*** Opening of Records to process ***

(* ===== verification/LtlfParse.v ===== *)
(** * Path policies: the parser always answers, and parses back what is printed
    (theorems about [Ltlf.tokenize] and [Ltlf.parse]) *)
From S2P Require Import Prelude PyStr Parsing Ltlf.
Import Ltlf.
Open Scope string_scope.
Open Scope list_scope.
Open Scope nat_scope.

Module LtlfParse.

(** ** The tokenizer consumes its input *)

Lemma match_operator_shorter ops s op r :
  Forall (fun o => 0 < String.length o) ops ->
  match_operator ops s = Some (op, r) -> String.length r < String.length s.
Proof.
  induction ops as [|o ops IH]; simpl; intros Hops H; [done|].
  inversion Hops; subst. destruct (drop_prefix o s) eqn:E; [|by apply IH].
  simplify_eq. apply drop_prefix_length in E. lia.
Qed.

Lemma tokenize_step_shorter c rest ts r :
  tokenize_step c rest = Ok (ts, r) -> String.length r <= String.length rest.
Proof.
  unfold tokenize_step. destruct (isspace c); [intros; by simplify_eq|].
  destruct (match_operator token_operators (String c rest)) as [[op r']|] eqn:E.
  - intros; simplify_eq. apply match_operator_shorter in E; [simpl in E; lia|].
    repeat constructor; simpl; lia.
  - destruct (is_quote c).
    + destruct (span _ rest) as [v [|q r']] eqn:Es; [done|]. intros; simplify_eq.
      apply span_length in Es. simpl in Es. lia.
    + destruct (is_ident_char c) eqn:Ei; [|done].
      destruct (span is_ident_char (String c rest)) as [w r'] eqn:Es.
      intros; simplify_eq. simpl in Es. rewrite Ei in Es.
      destruct (span is_ident_char rest) as [w' r'] eqn:Es'. simplify_eq.
      apply span_length in Es'. lia.
Qed.

Lemma tokenize_step_err c rest e : tokenize_step c rest = Err e -> e = LtlfParseError.
Proof. unfold tokenize_step. repeat case_match; congruence. Qed.

Lemma tokenize_fuel fuel s e :
  String.length s <= fuel -> tokenize_loop fuel s = Err e -> e = LtlfParseError.
Proof.
  apply (scan_err (fun e => e = LtlfParseError) OutOfFuel tokenize_step
           tokenize_step_shorter tokenize_step_err).
Qed.

(** ** Fuel of the recursive descent *)

(** A production with enough fuel does not run out, and leaves fewer tokens
    than it was given. *)
Abbreviation consumes := (Parsing.consumes (fun e => e = LtlfParseError)).

Lemma parse_atom_consumes lhs ts : consumes false ts (parse_atom lhs ts).
Proof.
  unfold parse_atom. destruct ts as [|c [|v ts]]; repeat (case_match; simpl in *); try done; lia.
Qed.

Lemma peek_is_tail v ts : peek_is v ts = true -> length (tail ts) < length ts.
Proof. destruct ts; simpl; [done|lia]. Qed.
Lemma peek_kw_tail v ts : peek_kw v ts = true -> length (tail ts) < length ts.
Proof. destruct ts; simpl; [done|lia]. Qed.

Definition all_consume (fuel : nat) : Prop :=
  (forall ts, enough fuel 6 ts -> consumes true ts (parse_implies fuel ts))
  /\ (forall ts, enough fuel 5 ts -> consumes true ts (parse_or fuel ts))
  /\ (forall n ts, enough fuel 1 ts -> consumes false ts (parse_or_loop fuel n ts))
  /\ (forall ts, enough fuel 4 ts -> consumes true ts (parse_and fuel ts))
  /\ (forall n ts, enough fuel 1 ts -> consumes false ts (parse_and_loop fuel n ts))
  /\ (forall ts, enough fuel 3 ts -> consumes true ts (parse_until fuel ts))
  /\ (forall ts, enough fuel 2 ts -> consumes true ts (parse_unary fuel ts))
  /\ (forall ts, enough fuel 1 ts -> consumes true ts (parse_primary fuel ts)).

(** A lookahead test: the taken branch has a token to drop. *)
Ltac lookahead :=
  match goal with
  | |- context [peek_is ?v ?l] =>
      let E := fresh "E" in
      destruct (peek_is v l) eqn:E; [apply peek_is_tail in E|try measure]
  | |- context [peek_kw ?v ?l] =>
      let E := fresh "E" in
      destruct (peek_kw v l) eqn:E; [apply peek_kw_tail in E|try measure]
  end.

Lemma all_consume_step fuel : all_consume fuel -> all_consume (S fuel).
Proof.
  intros (Him & Hor & Horl & Han & Hanl & Hun & Hu & Hp). unfold all_consume.
  repeat match goal with |- _ /\ _ => split end; intros; simpl.
  - sub_call Hor. lookahead. sub_call Him. measure.
  - sub_call Han. last_call Horl.
  - lookahead. sub_call Han. last_call Horl.
  - sub_call Hun. last_call Hanl.
  - lookahead. sub_call Hun. last_call Hanl.
  - sub_call Hu. lookahead. sub_call Hun. measure.
  - destruct ts as [|tok rest]; [measure|].
    repeat case_match; try last_call Hp; (sub_call Hu; measure).
  - destruct ts as [|tok rest]; [measure|]. case_match.
    + sub_call Him. lookahead. measure.
    + case_match; [measure|]. case_match; [|done]. last_call parse_atom_consumes.
Qed.

Lemma parse_consumes fuel : all_consume fuel.
Proof.
  induction fuel as [|fuel IH]; [|by apply all_consume_step].
  unfold all_consume, enough. repeat split; lia.
Qed.

Lemma parse_err formula e : parse formula = Err e -> e = LtlfParseError.
Proof.
  unfold parse. case_match; [done|].
  destruct (tokenize formula) as [ts|e'] eqn:E; simpl.
  - assert (consumes true ts (parse_implies (parse_fuel_for (length ts)) ts)) as Hc.
    { apply parse_consumes. unfold enough, parse_fuel_for. lia. }
    destruct (parse_implies _ ts) as [[n [|]]|]; simpl in *; congruence.
  - apply tokenize_fuel in E; [congruence|done].
Qed.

*** Close of Records to process ***

◆ What you have to do ◆
In the entries above, identify every line with the string "congruence".

◆ Solution for this problem ◆
Proof. unfold tokenize_step. repeat case_match; congruence. Qed.
    destruct (parse_implies _ ts) as [[n [|]]|]; simpl in *; congruence.
  - apply tokenize_fuel in E; [congruence|done].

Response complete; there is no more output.